NCLEX-PN
Psychosocial Integrity Nclex PN Questions
1. A client with a diagnosis of Schizophrenia has been released from an acute care setting. The client had a prolonged recovery from relapse. One of the parents says to the discharge nurse, 'I do not understand what is going on. The hospital said she was better, but all she does is sit around all day and smoke. We cannot get her to go to the vocational training you arranged.' The nurse recognizes that more teaching is needed about
- A. the pathophysiology and behavioral manifestations of schizophrenia.
- B. support groups that can help the parents cope with their frustration.
- C. the prolonged recovery time and side effects of medications to prevent relapse.
- D. motivational techniques that are effective in engaging clients with schizophrenia.
Correct answer: C
Rationale: The nurse conducting discharge teaching must emphasize the extended recovery process and the potential side effects of medications used to prevent relapse in individuals with schizophrenia. In this scenario, it is crucial for the parents to understand that the client's behavior may be influenced by the medication's sedative qualities and the time required for full recovery. While support groups can assist caregivers in coping with their emotions and providing better care, the priority here is educating on the recovery process and medication effects. Motivational techniques are beneficial but may not be the immediate focus in this situation.

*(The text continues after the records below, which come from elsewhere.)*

(* ===== verification/Postgres.v ===== *)
(** * internal/storage/postgres: the store methods

    Each method of [queries] takes the connection [q] it runs on (the pool for Store,
    the open transaction for TxStore), performs its statement and maps PostgreSQL errors
    to the sentinels of the storage package. *)
From S2P Require Import Prelude GoStd Json Storage Db Prog Logic.

(** ** store.go *)

Definition maxPageSize : Z := 1000.

Definition parseBigInt (s field : string) : result Z :=
  match Z_of_dec s with Some v => Ok v | None => Err (EWrap field (EMsg "invalid value")) end.

Definition isNoRows (e : error) : bool := errors_is_no_rows e.
Definition isUniqueViolation (e : error) : bool := bool_decide (errors_as_pg e = Some PgUnique).
Definition isDeadlock (e : error) : bool := bool_decide (errors_as_pg e = Some PgDeadlock).

(** [if err != nil { return f(err) }] on the reply of a statement. *)
Definition on_err {A} (m : M A) (f : error -> error) : M A :=
  let+ r := m in Ret (rmap_err f r).

Definition BeginTx : M unit := on_err (trigger Begin) (EWrap "beginning transaction").
Definition TxCommit : M unit := trigger Commit.
Definition TxRollback : prog (result unit) := trigger Rollback.

Definition NextLedgerSeq (ledgerID : string) : M Z :=
  let* _ := on_err (lock_rows (LedgerRow ledgerID) (sql_lock_ledger ledgerID))
              (fun e => if isDeadlock e then ESent ErrDeadlock else EWrap "locking ledger for seq" e) in
  exec Tx (sql_next_seq ledgerID).

(** The page size of a listing, and the token of the next page. *)
Definition page_size (n : Z) : Z :=
  let n := if n <=? 0 then 100 else n in if maxPageSize <? n then maxPageSize else n.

2. The nurse is caring for a client with a malignancy. The classification of the primary tumor is Tis. The nurse should plan care for a tumor:
- A. That can be assessed
- B. That is in situ
- C. With increasing lymph node involvement
- D. With distant metastasis
Correct answer: B
Rationale: The correct answer is B: 'That is in situ.' Cancer in situ means that the cancer is still localized to the primary site. Cancer is graded in terms of tumor, grade, node involvement, and metastasis. Answer A is incorrect because Tis indicates a tumor that is in situ and can be assessed. Answer C is incorrect because T indicates tumor, not node involvement. Answer D is incorrect because a tumor that is in situ is not metastasized.
3. A client is admitted to the acute care unit. Initial laboratory values reveal serum sodium of 170meq/L. What behavior changes would be most common for this client?
- A. Anger
- B. Mania
- C. Depression
- D. Psychosis
Correct answer: B
Rationale: The correct answer is 'Mania.' A client with a serum sodium level of 170 meq/L has hypernatremia, which can lead to manic behavior. Hypernatremia is associated with irritability, restlessness, confusion, and in severe cases, manic symptoms. Choices A, C, and D (Anger, Depression, Psychosis) are not typically associated with hypernatremia and are, therefore, incorrect in this context.
4. A 10-month-old child is brought to the Emergency Department because he is difficult to awaken. The nurse notes bruises on both upper arms. These findings are most consistent with
- A. wearing clothing that is too small for the child
- B. the child being shaken
- C. falling while learning to walk
- D. parents trying to awaken the child
Correct answer: B
Rationale: The correct answer is 'the child being shaken.' Children who are shaken are frequently grasped by both upper arms, leading to bruises in that area. The presentation of a difficult-to-awaken child with bruises on the upper arms is highly concerning for non-accidental trauma, such as abusive shaking. Symptoms of brain injury associated with shaking include a decreased level of consciousness. Choices A, C, and D are less likely because the combination of a child being difficult to awaken and bruises on both upper arms is highly suggestive of non-accidental trauma rather than benign causes like ill-fitting clothing, falling while learning to walk, or parents trying to awaken the child.
5. A client receiving preoperative instructions asks questions repeatedly about when to stop eating the night before the procedure. The nurse tries to refocus the client. The nurse notes that the client is frequently startled by noises in the hall. Assessment reveals rapid speech, trembling hands, tachypnea, tachycardia, and elevated blood pressure. The client admits to feeling nervous and having trouble sleeping. Based on the assessment, the nurse documents that the client has:
- A. mild anxiety.
- B. moderate anxiety.
- C. severe anxiety.
- D. a panic attack.
Correct answer: C
Rationale: The correct answer is 'severe anxiety.' In severe anxiety, a person focuses on small or scattered details and is unable to solve problems. The client's symptoms of rapid speech, trembling hands, tachypnea, tachycardia, elevated blood pressure, feeling nervous, and having trouble sleeping indicate severe anxiety. Mild anxiety enhances the ability to learn and solve problems, while moderate anxiety narrows the perceptual field but allows the client to notice things brought to their attention. During a panic attack, a person is disorganized, hyperactive, or unable to speak or act, which is not the case in this scenario.